After finding the line with "Section QuantileFacts." in the data below, set down exactly each line through the one with "Lemma sorted_lookup_le (s", inclusive, and stop there.

--------

(** * Validation-report pipeline of the glTF viewer

    A shallow embedding of [ValidationController] (validation controller of
    the viewer): asset resolution, the validation run, report normalisation
    (generator identification, severity bucketing, partitioning, error
    aggregation) and the report presenter.

    Conventions.
    - JavaScript strings are [string]; numbers that count things are [nat],
      numbers read from the validator are [Z].
    - An object literal used as a dictionary ([CODES], [pointerCounts]) is an
      insertion-ordered association list: [Object.keys] enumerates string
      keys in creation order.  The keys stored there are validator codes and
      JSON pointers, which are neither array indices nor names inherited
      from [Object.prototype], so own-property lookup describes them.
    - A [Map] ([assetMap]) and the table of live object URLs are [gmap]s.
    - A promise chain is a computation in a state-and-error monad over the
      browser state: [.then] is bind, a rejection skips the remaining
      [.then] handlers and keeps the state reached so far. *)

From Stdlib Require Import ZArith Lia List Ascii String DecimalString DecimalNat
  Permutation.
From stdpp Require Import gmap strings list.
Import ListNotations.

Local Open Scope string_scope.
Local Open Scope list_scope.

(** ** JavaScript string primitives used by the controller *)

Module JsString.

(** [s.substr(n)] for [n <= s.length]. *)
Fixpoint drop (n : nat) (s : string) : string :=
  match n, s with
  | O, _ => s
  | S _, EmptyString => EmptyString
  | S n', String _ s' => drop n' s'
  end.

(** [s.startsWith(p)]. *)
Definition startsWith (p s : string) : bool := String.prefix p s.

(** [s.replace(pat, rep)] for a string pattern [pat] and a replacement
    without dollar patterns: the first occurrence of [pat] is replaced. *)
Fixpoint replace (pat rep s : string) : string :=
  if startsWith pat s then String.append rep (drop (String.length pat) s)
  else match s with
       | EmptyString => EmptyString
       | String c s' => String c (replace pat rep s')
       end.

(** [s.replace(/^(\.?\/)/, '')]: one leading "./" or "/" is removed. *)
Definition strip_leading_slash (s : string) : string :=
  if startsWith "./" s then drop 2 s
  else if startsWith "/" s then drop 1 s
  else s.
(** Ranks follow the values, and among equal values the row order. *)
Lemma rank_first_lt (x : list Z) (i j : nat) (v w ri rj : Z) :
  x !! i = Some v → x !! j = Some w →
  rank_first x !! i = Some ri → rank_first x !! j = Some rj →
  v < w ∨ (v = w ∧ (i < j)%nat) → ri < rj.
Proof.
  intros Hi Hj Hri Hrj Hord.
  rewrite (rank_first_lookup x i v Hi) in Hri. injection Hri as <-.
  rewrite (rank_first_lookup x j w Hj) in Hrj. injection Hrj as <-.
  destruct Hord as [Hlt | [-> Hij]].
  - pose proof (filter_lt_eq_le x v w Hlt).
    pose proof (filter_take_lt (λ u, u = v) x i (length x) v Hi eq_refl
                  (lookup_lt_Some _ _ _ Hi)) as Hc.
    rewrite firstn_all in Hc. lia.
  - pose proof (filter_take_lt (λ u, u = w) x i j w Hi eq_refl Hij). lia.
Qed.

Lemma NoDup_rank_first (x : list Z) : NoDup (rank_first x).
Proof.
  apply NoDup_alt. intros i j r Hi Hj.
  destruct (lookup_lt_is_Some_2 x i) as [v Hv].
  { rewrite <- length_rank_first. by eapply lookup_lt_Some. }
  destruct (lookup_lt_is_Some_2 x j) as [w Hw].
  { rewrite <- length_rank_first. by eapply lookup_lt_Some. }
  destruct (Z.lt_trichotomy v w) as [Hlt | [Heq | Hgt]].
  - pose proof (rank_first_lt x i j v w r r Hv Hw Hi Hj (or_introl Hlt)). lia.
  - destruct (Nat.lt_trichotomy i j) as [Hij | [Hij | Hij]]; [| done |].
    + pose proof (rank_first_lt x i j v w r r Hv Hw Hi Hj (or_intror (conj Heq Hij))). lia.
    + pose proof (rank_first_lt x j i w v r r Hw Hv Hj Hi
                    (or_intror (conj (eq_sym Heq) Hij))). lia.
  - pose proof (rank_first_lt x j i w v r r Hw Hv Hj Hi (or_introl Hgt)). lia.
Qed.

Lemma filter_lt_eq_length (x : list Z) (v : Z) :
  (length (filter (λ u, (u < v)%Z) x) + length (filter (λ u, u = v) x)
   ≤ length x)%nat.
Proof.
  induction x as [| a x IH]; [done |].
  rewrite !filter_cons. repeat case_decide; cbn; lia.
Qed.

(** Ranks run from 1 to the number of rows. *)
Lemma rank_first_range (x : list Z) (r : Z) :
  r ∈ rank_first x → 1 ≤ r ≤ Z.of_nat (length x).
Proof.
  intros [i Hi]%list_elem_of_lookup.
  destruct (lookup_lt_is_Some_2 x i) as [v Hv].
  { rewrite <- length_rank_first. by eapply lookup_lt_Some. }
  rewrite (rank_first_lookup x i v Hv) in Hi. injection Hi as <-.
  pose proof (filter_lt_eq_length x v).
  pose proof (filter_take_lt (λ u, u = v) x i (length x) v Hv eq_refl
                (lookup_lt_Some _ _ _ Hv)) as Hc.
  rewrite firstn_all in Hc. lia.
Qed.

End RankFacts.

(** ** Quantile edges and equal-frequency bins *)

Section QuantileFacts.
Import Qcut.
Local Open Scope Q_scope.

Lemma StronglySorted_lookup_lt {A} (R : relation A) (s : list A)
    (i j : nat) (a b : A) :
  StronglySorted R s → (i < j)%nat → s !! i = Some a → s !! j = Some b → R a b.
Proof.
  intros Hs. revert i j. induction Hs as [| c s Hs IH Hall]; intros i j Hij Hi Hj.
  - done.
  - destruct j as [| j]; [lia |]. cbn in Hj. destruct i as [| i]; cbn in Hi.
    + injection Hi as ->. eapply Forall_forall; [done |].
      by eapply list_elem_of_lookup_2.
    + eapply (IH i j); [lia | done ..].
Qed.

Lemma sorted_lookup_le (s : list Q) (i j : nat) (a b : Q) :
  StronglySorted Qle s → (i ≤ j)%nat → s !! i = Some a → s !! j = Some b → a <= b.
Proof.
  intros Hs Hij Hi Hj. destruct (decide (i = j)) as [-> | Hne].
  - rewrite Hi in Hj. injection Hj as ->. apply Qle_refl.
  - eapply (StronglySorted_lookup_lt Qle s i j); [done | lia | done ..].
Qed.

Lemma weight_bounds (m : nat) :
  (m < 5)%nat → 0 <= (Z.of_nat m # 5) ∧ (Z.of_nat m # 5) < 1.
Proof. intros Hm. unfold Qle, Qlt; cbn. lia. Qed.

Lemma weight_mono (m m' : nat) :
  (m ≤ m')%nat → (Z.of_nat m # 5) <= (Z.of_nat m' # 5).
Proof. intros Hm. unfold Qle; cbn. lia. Qed.

(** The edge at [k/5]: interpolation between two neighbours of the
    sorted values. *)
Lemma quantile_5 (s : list Q) (k : nat) (e : Q) :
  quantile s 5 k = Some e →
  ∃ a b, s !! ((length s - 1) * k / 5)%nat = Some a
       ∧ s !! (((length s - 1) * k / 5 + 1) `min` (length s - 1))%nat = Some b
       ∧ e = a + (Z.of_nat (((length s - 1) * k) mod 5) # 5) * (b - a).
Proof.
  unfold quantile. intros H.
  destruct (s !! ((length s - 1) * k / 5)%nat) as [a |] eqn:Ha; [| done].
  destruct (s !! (((length s - 1) * k / 5 + 1) `min` (length s - 1))%nat)
    as [b |] eqn:Hb; [| done].
  cbn in H. injection H as <-. by exists a, b.
Qed.

Lemma lerp_bounds (a b g : Q) :
  a <= b → 0 <= g → g < 1 →
  a <= a + g * (b - a) ∧ a + g * (b - a) <= b.
Proof. intros. split; nra. Qed.

Lemma lerp_lt (a b g : Q) : a < b → g < 1 → a + g * (b - a) < b.
Proof. intros. nra. Qed.

Lemma lerp_mono (a b g g' : Q) :
  a <= b → g <= g' → a + g * (b - a) <= a + g' * (b - a).
Proof. intros. nra. Qed.

(** The edges are ascending. *)
Lemma quantile_mono (s : list Q) (k k' : nat) (e e' : Q) :
  StronglySorted Qle s → (k ≤ k' ≤ 5)%nat →
  quantile s 5 k = Some e → quantile s 5 k' = Some e' → e <= e'.
Proof.
  intros Hs Hk (a & b & Ha & Hb & ->)%quantile_5 (a' & b' & Ha' & Hb' & ->)%quantile_5.
  set (n := length s) in *.
  assert ((n - 1) * k ≤ (n - 1) * k')%nat as Hpos by nia.
  pose proof (Nat.Div0.div_le_mono _ _ 5 Hpos) as Hlo.
  pose proof (Nat.Div0.div_mod ((n - 1) * k) 5) as Hd.
  pose proof (Nat.Div0.div_mod ((n - 1) * k') 5) as Hd'.
  pose proof (Nat.mod_upper_bound ((n - 1) * k) 5 ltac:(lia)) as Hm.
  pose proof (Nat.mod_upper_bound ((n - 1) * k') 5 ltac:(lia)) as Hm'.
  pose proof (lookup_lt_Some _ _ _ Ha) as Hlt.
  pose proof (lookup_lt_Some _ _ _ Ha') as Hlt'. fold n in Hlt, Hlt'.
  assert (a <= b) as Hab by (eapply sorted_lookup_le; [done | | done ..]; lia).
  assert (a' <= b') as Hab' by (eapply sorted_lookup_le; [done | | done ..]; lia).
  destruct (weight_bounds _ Hm) as [Hg0 Hg1].
  destruct (weight_bounds _ Hm') as [Hg0' Hg1'].
  destruct (decide ((n - 1) * k / 5 = (n - 1) * k' / 5)%nat) as [Heq | Hne].
  - rewrite <- Heq in Ha', Hb'. rewrite Ha in Ha'. rewrite Hb in Hb'.
    injection Ha' as <-. injection Hb' as <-.
    apply lerp_mono; [done |]. apply weight_mono. lia.
  - assert (b <= a') as Hba.
    { eapply sorted_lookup_le; [done | | done ..]. lia. }
    destruct (lerp_bounds a b _ Hab Hg0 Hg1) as [_ H1].
    destruct (lerp_bounds a' b' _ Hab' Hg0' Hg1') as [H2 _].
    lra.
Qed.

(** The lowest edge is the least value. *)
Lemma quantile_0 (s : list Q) (e v : Q) :
  StronglySorted Qle s → quantile s 5 0 = Some e → v ∈ s → e <= v.
Proof.
  intros Hs (a & b & Ha & Hb & ->)%quantile_5 [i Hi]%list_elem_of_lookup.
  rewrite Nat.mul_0_r in *. change (0 / 5)%nat with 0%nat in *.
  change (0 mod 5)%nat with 0%nat. change (Z.of_nat 0 # 5) with (0 # 5).
  assert (a <= v) by (eapply (sorted_lookup_le s 0 i); [done | lia | done ..]).
  assert ((0 # 5) == 0) as Hz by done. nra.
Qed.

Lemma filter_none {A} (P : A → Prop) `{∀ a, Decision (P a)} (l : list A) :
  Forall (λ a, ¬ P a) l → filter P l = [].
Proof.
  induction 1 as [| a l Ha _ IH]; [done |]. by rewrite filter_cons_False.
Qed.

(** In strictly ascending data, exactly the first [lo+1] values are at
    most a bound that separates positions [lo] and [lo+1]. *)
Lemma sorted_count_le (s : list Q) (lo : nat) (a t : Q) :
  StronglySorted Qlt s → s !! lo = Some a → a <= t →
  (∀ b, s !! S lo = Some b → t < b) →
  length (filter (λ v, v <= t) s) = S lo.
Proof.
  intros Hs. revert lo. induction Hs as [| c s Hs IH Hall]; intros lo Ha Hat Hnext.
  - done.
  - destruct lo as [| lo]; cbn in Ha.
    + injection Ha as ->. rewrite filter_cons_True by done. cbn. f_equal.
      rewrite filter_none; [done |].
      apply Forall_forall. intros y [i Hi]%list_elem_of_lookup.
      assert (t < y); [| lra].
      destruct i as [| i].
      * by apply Hnext.
      * destruct (lookup_lt_is_Some_2 s 0) as [b Hb].
        { apply lookup_lt_Some in Hi. lia. }
        pose proof (Hnext b Hb).
        pose proof (StronglySorted_lookup_lt Qlt s 0 (S i) b y Hs ltac:(lia) Hb Hi).
        lra.
    + assert (c < a).
      { eapply Forall_forall; [done |]. by eapply list_elem_of_lookup_2. }
      rewrite filter_cons_True by lra. cbn. f_equal.
      by apply IH.
Qed.
(* ===================================================================== *)
(** * The orchestrator *)
(* ===================================================================== *)

Section OrchestratorFacts.
Context {W : Type} {PW : Playwright W} {RT : Runtime W} {CO : Collaborators W}.

Lemma sameHeader_refl d : sameHeader d d.
Proof. unfold sameHeader. tauto. Qed.

Lemma keeps_refl (ex : Exec W) : keeps ex ex.
Proof. unfold keeps. auto using sameHeader_refl. Qed.

Lemma quiet_ret {A} (a : A) : quiet (@ret (Exec W) A a).
Proof. intros ex0 ex H. exact H. Qed.

Lemma quiet_get : quiet (@get (Exec W)).
Proof. intros ex0 ex H. exact H. Qed.

Lemma quiet_io {A} (m : M W A) : quiet (io m).
Proof.
  intros ex0 ex H. unfold io. destruct (m (world ex)) as [o w']. exact H.
Qed.

Lemma quiet_bind {A B} (m : M (Exec W) A) (f : A -> M (Exec W) B) :
  quiet m -> (forall a, quiet (f a)) -> quiet (bind m f).
Proof.
  intros Hm Hf ex0. eapply hoare_bind with (R := fun _ ex => keeps ex0 ex).
  - eapply hoare_weaken; [apply (Hm ex0) | auto |]. intros [a | e] ex H; exact H.
  - intros a. apply Hf.
Qed.

Lemma quiet_for_each {X} (xs : list X) (body : X -> M (Exec W) unit) :
  (forall x, quiet (body x)) -> quiet (for_each xs body).
Proof.
  intros Hb ex0. apply hoare_for_each; [| auto].
  intros x _. eapply hoare_weaken; [apply (Hb x ex0) | auto |].
  intros [a | e] ex H; exact H.
Qed.

Lemma quiet_update_results (f : Results -> Results) :
  quiet (@update W (withResults f)).
Proof. intros ex0 ex H. exact H. Qed.

Lemma quiet_update_analysis (a : AiAnalysis) :
  quiet (@update W (withAiAnalysis a)).
Proof. intros ex0 ex H. exact H. Qed.

Lemma quiet_initializeBrowser : quiet initializeBrowser.
Proof.
  unfold initializeBrowser. apply quiet_bind; [apply quiet_get |]. intros ex.
  destruct (browser (service ex)); [apply quiet_ret |].
  apply quiet_bind; [apply quiet_io |]. intros b.
  apply quiet_bind; [| intros; apply quiet_ret].
  intros ex0 ex' H. exact H.
Qed.

Lemma quiet_testOnePage page settings pp : quiet (testOnePage page settings pp).
Proof.
  unfold testOnePage. apply quiet_bind; [apply quiet_io |].
  intros r. apply quiet_update_results.
Qed.

(** Everything in [prepare] after the first [save]. *)
Lemma quiet_after_first_save cfg :
  quiet (b <- initializeBrowser ;;
         context <- io (browser_newContext b (viewport (testSettings cfg))) ;;
         page <- io (context_newPage context) ;;
         installListeners page ;;;
         testProductPages page cfg ;;;
         imageResults <- io (testImageLoading page (map pp_url (productPages cfg))) ;;
         update (withResults (withImageValidation imageResults)) ;;;
         detected <- io (fun w => (Ok (collected page w), w)) ;;
         update (withResults (withErrorDetection detected)) ;;;
         io (context_close context) ;;;
         ex <- get ;;
         analysis <- io (analyzeTestResults (TestResult.results (testResult ex))) ;;
         update (withAiAnalysis analysis)).
Proof.
  repeat first
    [ apply quiet_initializeBrowser
    | apply quiet_bind; [| intros ?]
    | apply quiet_io
    | apply quiet_get
    | apply quiet_update_results
    | apply quiet_update_analysis
    | unfold installListeners; apply quiet_io
    | unfold testProductPages; apply quiet_for_each; intros; apply quiet_testOnePage ].
Qed.

(** [save], run. *)
Lemma save_run (ex : Exec W) :
  save ex
  = match db_save (testResult ex) (world ex) with
    | (Ok _, w') =>
        (Ok tt, mkExec w' (service ex) (testResult ex) (history ex)
                  (saves ex ++ [(testResult ex, true)]))
    | (Throw e, w') =>
        (Throw e, mkExec w' (service ex) (testResult ex) (history ex)
                    (saves ex ++ [(testResult ex, false)]))
    end.
Proof. reflexivity. Qed.

(** [prepare]: the document goes to [save] first, from the world it was
    created in; nothing else is saved and no status is assigned. *)
Lemma prepare_run cfg (ex0 : Exec W) :
  exists ok,
    (ok = true <-> exists u w', db_save (testResult ex0) (world ex0) = (Ok u, w'))
    /\ history (snd (prepare cfg ex0)) = history ex0
    /\ saves (snd (prepare cfg ex0)) = saves ex0 ++ [(testResult ex0, ok)]
    /\ sameHeader (testResult ex0) (testResult (snd (prepare cfg ex0)))
    /\ (ok = false ->
        exists e, fst (prepare cfg ex0) = Throw e
                  /\ fst (db_save (testResult ex0) (world ex0)) = Throw e).
Proof.
  unfold prepare. rewrite bind_run, save_run.
  destruct (db_save (testResult ex0) (world ex0)) as [[u | e] w1] eqn:Es.
  - exists true. split; [split; eauto |].
    set (ex1 := mkExec w1 (service ex0) (testResult ex0) (history ex0)
                  (saves ex0 ++ [(testResult ex0, true)])).
    pose proof (quiet_after_first_save cfg ex1 ex1 (keeps_refl ex1)) as (Hh & Hs & Hd).
    cbv beta in Hh, Hs, Hd.
    repeat split; try assumption; try (apply Hd). discriminate.
  - exists false. split; [split; [discriminate | intros (u & w' & E); discriminate] |].
    simpl. repeat split; eauto.
Qed.

(** The final update of the document, run. *)
Lemma complete_run (ex : Exec W) :
  complete ex
  = let d := stamped completed (fst (date_now (world ex))) (testResult ex) in
    match db_save d (snd (date_now (world ex))) with
    | (Ok _, w2) =>
        (Ok d, mkExec w2 (service ex) d (history ex ++ [completed]) (saves ex ++ [(d, true)]))
    | (Throw e, w2) =>
        (Throw e,
         mkExec w2 (service ex) d (history ex ++ [completed]) (saves ex ++ [(d, false)]))
    end.
Proof.
  unfold complete, setStatus, update, io, total, save, modify, get, ret, bind, stamped.
  simpl. destruct (date_now (world ex)) as [t w1]. simpl.
  destruct (db_save _ w1) as [[u | e] w2]; reflexivity.
Qed.

(** The [catch] block, run. *)
Lemma onFailure_run (error : string) (ex : Exec W) :
  onFailure error ex
  = let d := stamped failed (fst (date_now (world ex))) (testResult ex) in
    match db_save d (snd (date_now (world ex))) with
    | (Ok _, w2) =>
        (Throw error,
         mkExec w2 (service ex) d (history ex ++ [failed]) (saves ex ++ [(d, true)]))
    | (Throw e, w2) =>
        (Throw e, mkExec w2 (service ex) d (history ex ++ [failed]) (saves ex ++ [(d, false)]))
    end.
Proof.
  unfold onFailure, setStatus, update, io, total, save, modify, get, ret, bind, throw, stamped.
  simpl. destruct (date_now (world ex)) as [t w1]. simpl.
  destruct (db_save _ w1) as [[u | e] w2]; reflexivity.
Qed.

Lemma stamped_fields (s : Status) (t : Z) (d : TestResult.t) :
  TestResult.status (stamped s t d) = s
  /\ TestResult.endTime (stamped s t d) = Some t
  /\ TestResult.duration (stamped s t d)
     = Some (t - TestResult.startTime (stamped s t d))%Z.
Proof. repeat split. Qed.

(** ** One page after the other *)

Lemma testProductPage_url page u settings (w : W) :
  exists r w', testProductPage page u settings w = (Ok r, w') /\ url r = u.
Proof.
  destruct (testProductPage_shape page u settings w)
    as [(e & w' & _ & E) | (t & f & w' & _ & _ & E)]; rewrite E.
  - eexists. eexists. split; reflexivity.
  - eexists. eexists. split; [reflexivity |].
    destruct f as [ft fp fc fd fv fa].
    destruct fa, fv, fd, fc as [[? ?] |], fp, ft; reflexivity.
Qed.

Lemma testOnePage_run page settings pp (ex : Exec W) :
  exists r w',
    testProductPage page (pp_url pp) settings (world ex) = (Ok r, w')
    /\ url r = pp_url pp
    /\ testOnePage page settings pp ex
       = (Ok tt, mkExec w' (service ex) (withResults (pushPageResult r) (testResult ex))
                   (history ex) (saves ex)).
Proof.
  destruct (testProductPage_url page (pp_url pp) settings (world ex)) as (r & w' & E & Hu).
  exists r, w'. split; [exact E |]. split; [exact Hu |].
  unfold testOnePage. rewrite bind_run. unfold io. rewrite E. reflexivity.
Qed.

(** The loop over the pages never throws: it appends one result per page,
    in the order of the pages, each under its page's URL. *)
Lemma testPages_run page settings pages (ex : Exec W) :
  exists rs ex',
    for_each pages (testOnePage page settings) ex = (Ok tt, ex')
    /\ pageResults ex' = pageResults ex ++ rs
    /\ map url rs = map pp_url pages.
Proof.
  revert ex. induction pages as [| pp pages IH]; intros ex.
  - exists [], ex. simpl. rewrite app_nil_r. auto.
  - destruct (testOnePage_run page settings pp ex) as (r & w' & _ & Hu & E).
    simpl. rewrite (bind_ok _ _ _ _ _ E).
    destruct (IH (mkExec w' (service ex) (withResults (pushPageResult r) (testResult ex))
                    (history ex) (saves ex))) as (rs & ex' & El & Hr & Hm).
    exists (r :: rs), ex'. split; [exact El |]. split.
    + rewrite Hr. unfold pageResults. simpl. rewrite <- app_assoc. reflexivity.
    + simpl. rewrite Hu, Hm. reflexivity.
Qed.

End OrchestratorFacts.

(** C5 as stated fails: when the finalising [save] raises, the status has
    already been assigned [completed] and the [catch] block assigns
    [failed] over it, two assignments in one execution. Here the second
    call of [save] is the one that fails. *)
Lemma status_assigned_twice_when_final_save_fails :
  history (snd (runTest Fixture.twoPages (Fixture.worldOf Fixture.fullShop [1]) Fixture.idle))
  = [completed; failed]
  /\ ~ singleTransition
         (history (snd (runTest Fixture.twoPages (Fixture.worldOf Fixture.fullShop [1])
                          Fixture.idle))).
Proof.
  assert (H : history (snd (runTest Fixture.twoPages (Fixture.worldOf Fixture.fullShop [1])
                              Fixture.idle)) = [completed; failed])
    by (vm_compute; reflexivity).
  split; [exact H |]. rewrite H. intros (s & E & _). discriminate.
Qed.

--------

RESULT FOR THIS TASK:
Section QuantileFacts.
Import Qcut.
Local Open Scope Q_scope.

Lemma StronglySorted_lookup_lt {A} (R : relation A) (s : list A)
    (i j : nat) (a b : A) :
  StronglySorted R s → (i < j)%nat → s !! i = Some a → s !! j = Some b → R a b.
Proof.
  intros Hs. revert i j. induction Hs as [| c s Hs IH Hall]; intros i j Hij Hi Hj.
  - done.
  - destruct j as [| j]; [lia |]. cbn in Hj. destruct i as [| i]; cbn in Hi.
    + injection Hi as ->. eapply Forall_forall; [done |].
      by eapply list_elem_of_lookup_2.
    + eapply (IH i j); [lia | done ..].
Qed.

Lemma sorted_lookup_le (s : list Q) (i j : nat) (a b : Q) :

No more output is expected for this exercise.